[Collected data entries]
↓

(** C27: A search of a tree returns what a search of the list of all its leaves would:
    the leaf that matches, if there is one.  Leaves have to be in order, and parents to
    compare as their first leaf; the depth bounds the number of objects that are read. *)
Theorem Find_searches_leaves d ms leaves fuel : searchable d ms leaves -> inOrder leaves -> (d < fuel)%nat ->
  Find Dereference cmp fuel ms = Ok (search leaves).
Proof.
  revert d ms leaves. induction fuel as [|fuel IH]; intros d ms leaves Hs Hord Hf; [lia|]. cbn [Find].
  destruct (searchable_order d ms leaves Hs Hord) as [Hms _].
  destruct (findIndex_ok ms (S (length ms)) 0 (length ms) None) as (r & Hr & k & Hk & Hafter & Hres); [done|lia|lia| |done|].
  { intros i m Hm%lookup_lt_Some Hi. lia. }
  rewrite Hr. simpl.
  assert (forall after, searchable d (drop k ms) after -> inOrder after -> search after = None) as Hnone.
  { intros after Ha Hoa. apply search_none. intros m Hm.
    enough (sign m < 0) by lia. apply (searchable_after d (drop k ms) after); auto.
    intros m' [i Hi]%list_elem_of_lookup_1. rewrite lookup_drop in Hi. apply (Hafter (k + i)%nat); [done|lia]. }
  (* an entry that comes before what is sought, or matches *)
  assert (forall j m, k = S j -> ms !! j = Some m -> 0 <= sign m -> exists before own after,
    leaves = before ++ own ++ after /\ search leaves = search own /\ inOrder own /\
    match (cmp m).2 with
    | None => own = [m]
    | Some r => exists children d', d = S d' /\ Dereference r = Ok children /\ searchable d' children own
    end) as Hsplit.
  { intros j m -> Hm Hge. destruct (searchable_split d ms leaves j m Hs Hm) as (before & own & after & -> & Hdrop & Hown).
    exists before, own, after. pose proof Hord as Hord'.
    apply inOrder_app in Hord' as (_ & (Ho & Ha & _)%inOrder_app & Hb).
    assert (exists first, first ∈ own /\ 0 <= sign first) as (first & Hfirst & Hsf).
    { destruct (cmp m).2 as [r'|].
      - destruct Hown as (_ & _ & _ & _ & _ & first & Hh & Hsgn). exists first. split; [|lia].
        destruct own; [done|]. injection Hh as ->. by left.
      - rewrite Hown. exists m. split; [by left|done]. }
    split_and!; [done| |done|].
    - rewrite !search_app, (Hnone after Hdrop Ha). rewrite (search_none before).
      + by destruct (search own).
      + intros b Hbin. pose proof (Hb b first Hbin ltac:(apply elem_of_app; by left) Hsf). lia.
    - destruct (cmp m).2 as [r'|]; [|done]. destruct Hown as (children & d' & ? & ? & ? & _). by exists children, d'. }
  destruct r as [m|[reference|]]; simpl in Hres.
  - destruct Hres as (j & -> & Hm & H0 & Hleaf). destruct (Hsplit j m eq_refl Hm ltac:(lia)) as (before & own & after & -> & -> & _ & Hown).
    rewrite Hleaf in Hown. subst own. unfold search. simpl. by rewrite H0.
  - destruct Hres as [[_ ?]|(j & m & -> & Hm & Hge & Href & _)]; [done|].
    destruct (Hsplit j m eq_refl Hm Hge) as (before & own & after & -> & -> & Ho & Hown).
    rewrite <- Href in Hown. destruct Hown as (children & d' & -> & -> & Hch). simpl. apply (IH d'); [done|done|lia].
  - destruct Hres as [[-> _]|(j & m & -> & Hm & Hge & Href & Hpos)].
    + symmetry. f_equal. apply Hnone; [by rewrite drop_0|done].
    + destruct (Hsplit j m eq_refl Hm Hge) as (before & own & after & -> & -> & Ho & Hown).
      rewrite <- Href in Hown. subst own. symmetry. f_equal. apply search_none. intros m' ->%list_elem_of_singleton.
      specialize (Hpos eq_refl). lia.
Qed.
End find.

(** ** All leaves *)

Section leaves.
Context {Message Reference State : Type}.
Context (Dereference : Reference -> outcome (list Message)).
Context (child : Message -> option Reference).
Context (yield : Message -> State -> bool * State).

(** A list of messages stands for its leaves, through objects that can be read. *)
Inductive entries : list Message -> list Message -> Prop :=
  | entries_nil : entries [] []
  | entries_leaf m ms leaves : child m = None -> entries ms leaves -> entries (m :: ms) (m :: leaves)
  | entries_parent m r children ms own leaves :
      child m = Some r -> Dereference r = Ok children -> entries children own -> entries ms leaves ->
      entries (m :: ms) (own ++ leaves).

(** The lists that an iterator keeps, and the leaves that are to come. *)
Inductive iterator : list (list Message) -> list Message -> Prop :=
  | iterator_nil : iterator [] []
  | iterator_cons ms lists own leaves : entries ms own -> iterator lists leaves -> iterator (ms :: lists) (own ++ leaves).

(** A consumer that is given leaves until it has enough: whether it wants more, the
    leaves that it was not given, and its state. *)
Fixpoint consume (leaves : list Message) (s : State) : bool * list Message * State :=
  match leaves with
  | [] => (true, [], s)
  | leaf :: leaves =>
      let '(continue, s) := yield leaf s in
      if continue : bool then consume leaves s else (false, leaves, s)
  end.

Lemma consume_app l k s : consume (l ++ k) s =
  match consume l s with
  | (true, _, s) => consume k s
  | (false, rest, s) => (false, rest ++ k, s)
  end.
Proof.
  revert s. induction l as [|leaf l IH]; intros s; simpl; [done|].
  destruct (yield leaf s) as [[] s']; [apply IH|done].
Qed.

Definition pureTraverser (m : Message) (s : State) : outcome (option Reference) * State := (Ok (child m), s).

Notation run fuel lists s := (AllLeaves Dereference fuel pureTraverser yield lists s).

(** The entries of a list are done after some rounds, unless the consumer stops. *)
Lemma AllLeaves_entries ms leaves : entries ms leaves -> exists n, forall lists rest s, iterator lists rest ->
  match consume leaves s with
  | (true, _, s') => forall fuel, run (n + fuel)%nat (ms :: lists) s = run fuel lists s'
  | (false, todo, s') => exists lists', iterator lists' (todo ++ rest) /\
      forall fuel, run (n + fuel)%nat (ms :: lists) s = Ok (lists', SetNil, s')
  end.
Proof.
  induction 1 as [|m ms leaves Hm Hms [n IH]|m r children ms own leaves Hm Hr Hch [n1 IH1] Hms [n2 IH2]].
  - exists 1%nat. intros lists rest s Hl fuel. done.
  - exists (S n). intros lists rest s Hl. cbn [consume].
    destruct (yield m s) as [[] s1] eqn:Hy.
    + specialize (IH lists rest s1 Hl). destruct (consume leaves s1) as [[[] todo] s2].
      * intros fuel. simpl. rewrite Hm, Hy. apply IH.
      * destruct IH as (lists' & Hl' & IH). exists lists'. split; [done|]. intros fuel. simpl. rewrite Hm, Hy. apply IH.
    + exists (ms :: lists). split; [by constructor|]. intros fuel. simpl. by rewrite Hm, Hy.
  - exists (S (n1 + n2)). intros lists rest s Hl. rewrite consume_app.
    assert (iterator (ms :: lists) (leaves ++ rest)) as Hl1 by (by constructor).
    specialize (IH1 (ms :: lists) (leaves ++ rest) s Hl1).
    destruct (consume own s) as [[[] todo] s1].
    + specialize (IH2 lists rest s1 Hl). destruct (consume leaves s1) as [[[] todo2] s2].
      * intros fuel. simpl. rewrite Hm, Hr, <- Nat.add_assoc, IH1. apply IH2.
      * destruct IH2 as (lists' & Hl' & IH2). exists lists'. split; [done|]. intros fuel. simpl.
        rewrite Hm, Hr, <- Nat.add_assoc, IH1. apply IH2.
    + destruct IH1 as (lists' & Hl' & IH1). exists lists'. rewrite <- app_assoc. split; [done|].
      intros fuel. simpl. rewrite Hm, Hr, <- Nat.add_assoc. apply IH1.
Qed.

↑

WHAT YOU NEED TO DO: Scan the data for the word "specialize" and copy every line where it shows up.

OUTPUT BELOW:
      specialize (Hpos eq_refl). lia.
    + specialize (IH lists rest s1 Hl). destruct (consume leaves s1) as [[[] todo] s2].
    specialize (IH1 (ms :: lists) (leaves ++ rest) s Hl1).
    + specialize (IH2 lists rest s1 Hl). destruct (consume leaves s1) as [[[] todo2] s2].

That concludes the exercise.